Symphonic Dances was composed in the summer of 2015, with the intention of creating a group of short, lively, fun pieces for orchestra. The pieces draw from my musical roots in diverse musical traditions. Dance No. 1 (Hoe-down) is inspired by music I heard a great deal when growing up, as I spent many an evening playing guitar accompaniment to my father's blue-grass mandolin playing. Both of my grandfathers were self-taught fiddle players, and family gatherings were always brought to life with these sounds. Dance No. 2 (Jazz) comes from a musical world that has been a love of mine since high school. For many years I made a livelihood as jazz pianist, and my experiences as a jazz player often inform and inspire my writing for the concert stage. Dance No. 3 (Daydreamer's Waltz) draws from an older, classical tradition, and is perhaps the most orthodox and tradition-influenced of the set. In this movement (dare I confess?) I wanted to compose music that my teenage daughter—whose ballet dancing over the years brought me to rediscover the splendor, broad lyricism and compelling physical sweep of Tchaikovsky's ballet masterpieces—would enjoy.

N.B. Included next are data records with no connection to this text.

(** * Batch-job lifecycle of [llm_extct_meta.py]: a shallow embedding

    The development follows the Python module function by function:
    [prepare_context_for_llm], [prepare_batch_file], [submit_batch_job],
    [check_batch_status] and [process_all_pdfs].
    The runner of the pipeline, [run_pdf_preprocessor.py], which starts the
    module as its fourth stage, is embedded after it.

    Conventions of the embedding.
    - Python [str] is [string]; the program only searches for the ASCII
      needles ["__"], ["page-"], ["/"] and ["."], so the byte view and the
      code-point view of a string agree on every operation used here.
    - A Python [dict] is an association list in insertion order
      ([PyDict.set] updates in place or appends, as CPython does); the
      order decides which request line comes first and which artifact is
      written last.
    - Values loaded by [json.load]/[json.loads] are terms of [json].  Numbers
      are integers: the program stores and copies numbers, it never computes
      with them.
    - A raised exception is the [Raise] branch of [res]; functions that touch
      the disk or the batch service thread a [world] explicitly and keep the
      effects performed before the exception.
    - The disk is a finite map from path strings to file contents: two
      different strings are two different files.  The directories the
      program writes to exist (the driver and [main] create them before any
      write) and the disk itself does not fail, so that a write raises only
      when the encoder does.  The reconciler is embedded a second time, in
      [Fallible], over a disk that can refuse to open, write or remove a
      file.
    - The batch service is the [client] argument, a record of functions; the
      requests sent to it are logged in the world.
    - Logging is left out. *)

From Stdlib Require Import String Ascii ZArith.
From stdpp Require Import gmap strings list fin_maps.

Open Scope string_scope.
Open Scope list_scope.
#[local] Set Warnings "-clear-no-such-hyp".

(** ** Python string primitives *)

Module PyStr.

(** [s.startswith(p)] *)
Fixpoint startswith (p s : string) : bool :=
  match p with
  | EmptyString => true
  | String a p' =>
      match s with
      | EmptyString => false
      | String b s' => Ascii.eqb a b && startswith p' s'
      end
  end.

(** [sub in s] *)
Fixpoint contains (sub s : string) : bool :=
  startswith sub s ||
  match s with
  | EmptyString => false
  | String _ s' => contains sub s'
  end.

(** [s.endswith(suf)] *)
Fixpoint endswith (suf s : string) : bool :=
  String.eqb s suf ||
  match s with
  | EmptyString => false
  | String _ s' => endswith suf s'
  end.

(** [s.split(sep)] for a non-empty [sep] (CPython raises [ValueError] on an
    empty separator; the program splits on ["__"] only).  Occurrences are
    taken left to right without overlap: [skip] counts the characters of a
    matched separator still to be dropped.  The result is never empty: it is
    returned as the first piece and the remaining pieces. *)
Fixpoint split_go (sep s : string) (skip : nat) : string * list string :=
  match s with
  | EmptyString => (EmptyString, [])
  | String c s' =>
      match skip with
      | S k => split_go sep s' k
      | O =>
          if startswith sep s
          then (EmptyString,
                let '(p, ps) := split_go sep s' (String.length sep - 1) in p :: ps)
          else let '(p, ps) := split_go sep s' 0 in (String c p, ps)
      end
  end.

Definition split (sep s : string) : list string :=
  let '(p, ps) := split_go sep s 0 in p :: ps.

(** [s.replace(old, new)] for a non-empty [old]: every non-overlapping
    occurrence, scanning left to right; replaced text is not rescanned. *)
Fixpoint replace_go (old new s : string) (skip : nat) : string :=
  match s with
  | EmptyString => EmptyString
  | String c s' =>
      match skip with
      | S k => replace_go old new s' k
      | O =>
          if startswith old s
          then new +:+ replace_go old new s' (String.length old - 1)
          else String c (replace_go old new s' 0)
      end
  end.

Definition replace (old new s : string) : string := replace_go old new s 0.

(** [sep.join(parts)] *)
Definition join (sep : string) (parts : list string) : string :=
  String.concat sep parts.

End PyStr.

(** ** Exceptions *)

Inductive exn : Type :=
  | AttributeError | TypeError | KeyError | ValueError
  | FileNotFoundError | JSONDecodeError
  | ServiceError.        (* whatever the OpenAI client raises *)

Inductive res (A : Type) : Type :=
  | Ok (a : A)
  | Raise (e : exn).
Arguments Ok {A} a.
Arguments Raise {A} e.

#[global] Instance res_ret : MRet res := fun A a => Ok a.
#[global] Instance res_bind : MBind res := fun A B k m =>
  match m with
  | Ok a => k a
  | Raise e => Raise e
  end.

(** ** The correlation identifier *)

Module Correlation.

(** [prepare_batch_file], line 64: [f"{pdf_name}__page-{page}"]. *)
Definition custom_id (pdf_name page : string) : string :=
  pdf_name +:+ "__page-" +:+ page.
(** X19. The ends of the clamp in [set_volume], for a maximum above 0.
    A negative value (also minus infinity) is set as 0.0, wire level 0.
    A value that is not a number is set as the maximum volume: every
    comparison with it is false, so [min] keeps the maximum. *)
Theorem set_volume_negative_or_nan
    (env : Env) (fuel : nat) (self : Speaker) (value : spec_float)
    (w w1 : World) (level : Z) (a : list Z) :
  let volume := match value with
                | S754_nan => maximum_volume self
                | _ => F64.zero
                end in
  SFltb F64.zero (maximum_volume self) = true ->
  value = S754_nan \/ SFltb value F64.zero = true ->
  F64.to_int (F64.mul volume _VOLUME_SCALE) = Ok level ->
  Py.is_byte level = true ->
  open_connection env fuel w = (Ok tt, w1) ->
  env_read env (EWrite [83; 37; 129; level] :: history w1) = ReadData a ->
  ack_reply a ->
  set_volume env fuel self value w
  = (Ok volume, push (EWrite [83; 37; 129; level]) w1)
  /\ (value <> S754_nan -> level = 0).
Proof.
  intros volume Hmax Hval Hl Hb Ho Hr Ha.
  assert (F64.max F64.zero (F64.min (maximum_volume self) value) = volume) as Hclamp.
  { unfold volume, F64.max, F64.min.
    destruct Hval as [-> | Hneg].
    - simpl. rewrite Hmax. reflexivity.
    - destruct (maximum_volume self) as [sm | sm | | sm mm em];
        try discriminate Hmax;
        destruct value as [sv | sv | | sv mv ev]; try discriminate Hneg;
        try (destruct sm; try discriminate Hmax);
        try (destruct sv; try discriminate Hneg);
        reflexivity. }
  split.
  - rewrite <- Hclamp in Hl |- *.
    exact (set_volume_ack env fuel self value w w1 level a Hl Hb Ho Hr Ha).
  - intros Hnn. unfold volume in Hl. destruct value; try contradiction;
      vm_compute in Hl; injection Hl as <-; reflexivity.
Qed.

Lemma set_volume_negative_or_nan_witness :
  SFltb F64.zero (maximum_volume speaker_20_LR) = true /\
  F64.to_int (F64.mul F64.one _VOLUME_SCALE) = Ok 100 /\
  ack_reply FULL_RESPONSE_OK /\
  set_volume (simulated 10 30) 1 speaker_20_LR S754_nan init_world
  = (Ok F64.one, mkWorld true true [EWrite [83; 37; 129; 100]; EConnect]).
Proof.
  split; [reflexivity |]. split; [reflexivity |].
  split; [apply full_response_is_ack |].
  exact (proj1 (set_volume_negative_or_nan (simulated 10 30) 1 speaker_20_LR S754_nan
                  init_world (mkWorld true true [EConnect]) 100 FULL_RESPONSE_OK
                  eq_refl (or_introl eq_refl) eq_refl eq_refl eq_refl eq_refl
                  full_response_is_ack)).
Defined.


(** ** Muting and unmuting in a row *)

Section MuteUnmute.

Variable env : Env.
Variable fuel : nat.

Lemma mod_128_byte v : Py.is_byte (v mod 128) = true /\ Py.is_byte (v mod 128 + 128) = true.
Proof.
  pose proof (Z.mod_pos_bound v 128 ltac:(lia)) as Hv.
  unfold Py.is_byte. split; apply andb_true_intro; split;
    first [apply Z.leb_le | apply Z.ltb_lt]; lia.
Qed.

Lemma mute_run w w1 v d a :
  open_connection env fuel w = (Ok tt, w1) ->
  env_read env (EWrite COMMANDS.get_volume :: history w1) = ReadData d ->
  query_reply 37 v d ->
  env_read env (EWrite [83; 37; 129; v mod 128 + 128]
                  :: EWrite COMMANDS.get_volume :: history w1) = ReadData a ->
  ack_reply a ->
  mute env fuel w
  = (Ok tt, push (EWrite [83; 37; 129; v mod 128 + 128])
              (push (EWrite COMMANDS.get_volume) w1)).
Proof.
  intros Ho Hd Hq Ha Hack. unfold mute.
  rewrite (bind_ok _ _ _ _ _
             (get_volume_and_is_muted_query env fuel false w w1 v d Ho Hd Hq)).
  simpl. unfold bind at 1. simpl.
  apply (_set_volume_ack env fuel _ _ _ a (proj2 (mod_128_byte v))); try assumption.
  apply open_connection_connected. exact (open_connection_ok env fuel w w1 Ho).
Qed.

When I began to compose Dance No. 4 (Sevens) the only thing I was sure of was the meter. Perhaps because drums was my first instrument, odd meters and syncopation have always held a special appeal; Dance No. 4 grew out of an essentially rhythmic genesis.Themes from the first three dances weave together with a new theme to bring the fourth dance to a finale-like conclusion.